There is not a word on the social cost of this increased profitability. In fact, the social disaster in Russia due to privatization and the restoration of capitalism in Russia is barely known or understood in the U.S., outside a sense that gangsterism was increased thereby. The truth about world history since the end of World War II has largely been kept from the U.S. population, e.g. the recruitment of Nazi war criminals into U.S. government research programs, including the intelligence agencies, the mass murders in the 100,000s by U.S. allies in Korea (with U.S. connivance), the budget of U.S. intelligence agencies and the extent of the latter's covert actions around the globe, and the CIA's mind control project with its enlistment of top levels of social, medical and psychological personnel throughout the 1950s-1970s, and the secret medical experiments upon these programs involved.
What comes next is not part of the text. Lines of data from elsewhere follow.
(** A [page:<category>:<n>] press reaches [on_page]. *)
Lemma button_page query category t rest w :
  Py.split ":" (data query) = "page" :: category :: t :: rest →
  button query w
  = on_page query ("page" :: category :: t :: rest) (with_effect (Answer None) w).
Proof. intros E. unfold button. by rewrite E. Qed.


Lemma on_page_page_and_size query a category t rest p w :
  Py.int t = Some p →
  page_and_size (on_page query (a :: category :: t :: rest) w).2
  = (Some p, length <$> results_cache (user_data w)).
Proof.
  intros Hp. unfold on_page.
  rewrite bind_run. cbn [item lookup list_lookup mret handler_ret].
  rewrite bind_run, bind_run. cbn [item lookup list_lookup mret handler_ret].
  unfold to_int. rewrite Hp. cbn [mret handler_ret].
  rewrite bind_run. cbn [update].
  rewrite keeps_apply; [done|].
  solve_keeps; apply send_paginated_results_keeps_page.
Qed.






(** *** Numbers in the data-entry conversation *)


Lemma replace_idempotent old new s :
  old ≠ new → Py.replace old new (Py.replace old new s) = Py.replace old new s.
Proof.
  intros Hne. induction s as [|c s IH]; [done|]. cbn. rewrite IH. f_equal.
  destruct (Ascii.eqb c old) eqn:E; [|by rewrite E].
  assert (Ascii.eqb new old = false) as ->; [|done].
  apply Ascii.eqb_neq. congruence.
Qed.




Lemma strip_no_space s : no_space s = true → Py.strip s = s.
Proof.
  intros H. unfold Py.strip.
  assert (Py.lstrip s = s) as ->.
  { destruct s as [|c s]; [done|]. cbn in *. by destruct (Py.is_space c). }
  induction s as [|c s IH]; [done|]. cbn in *.
  apply andb_true_iff in H as [Hc Hs]. rewrite (IH Hs).
  destruct s; [|done]. by destruct (Py.is_space c).
Qed.

Lemma append_cons c s t : (String c s ++ t)%string = String c (s ++ t)%string.
Proof. reflexivity. Qed.












(** *** A store that fails *)

(** The [select] action runs its statement outside any [try]. *)
Lemma on_select_propagates query a category rest w :
  Store.select_filtered (db w) category (selected_list w category)
    (default false (default ∅ (viewed_filter (user_data w)) !! category))
    (chat_id query) = None →
  on_select query (a :: category :: rest) w = (Raised Py.OperationalError, w).
Proof.
  intros H. unfold on_select.
  rewrite bind_run. cbn [item lookup list_lookup mret handler_ret].
  rewrite bind_run. cbn [get]. cbv zeta. rewrite bind_run. cbn [storage].
  rewrite bind_run. unfold selected_list in H. by rewrite H.
Qed.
The level of trust in what the U.S. government says is very low right now, thanks to the crimes of the Bush administration. The incoming Obama administration is sending mixed messages about what it intends as regards the past record of the United States. On one hand, the Obama people promise an open government and transparency; on the other hand, Obama himself says he intends to look forward and not backwards when it comes to former administration crimes, applying this standard even to such crimes as torture. As we consider the pressing need to hold the U.S. to account, no matter what administration is in power, we might reflect upon the famous words of Nobel Prize-winning author William Faulkner: "The past is never dead. It's not even past." Shakespeare made essentially the same point hundreds of years earlier: "What’s past is prologue."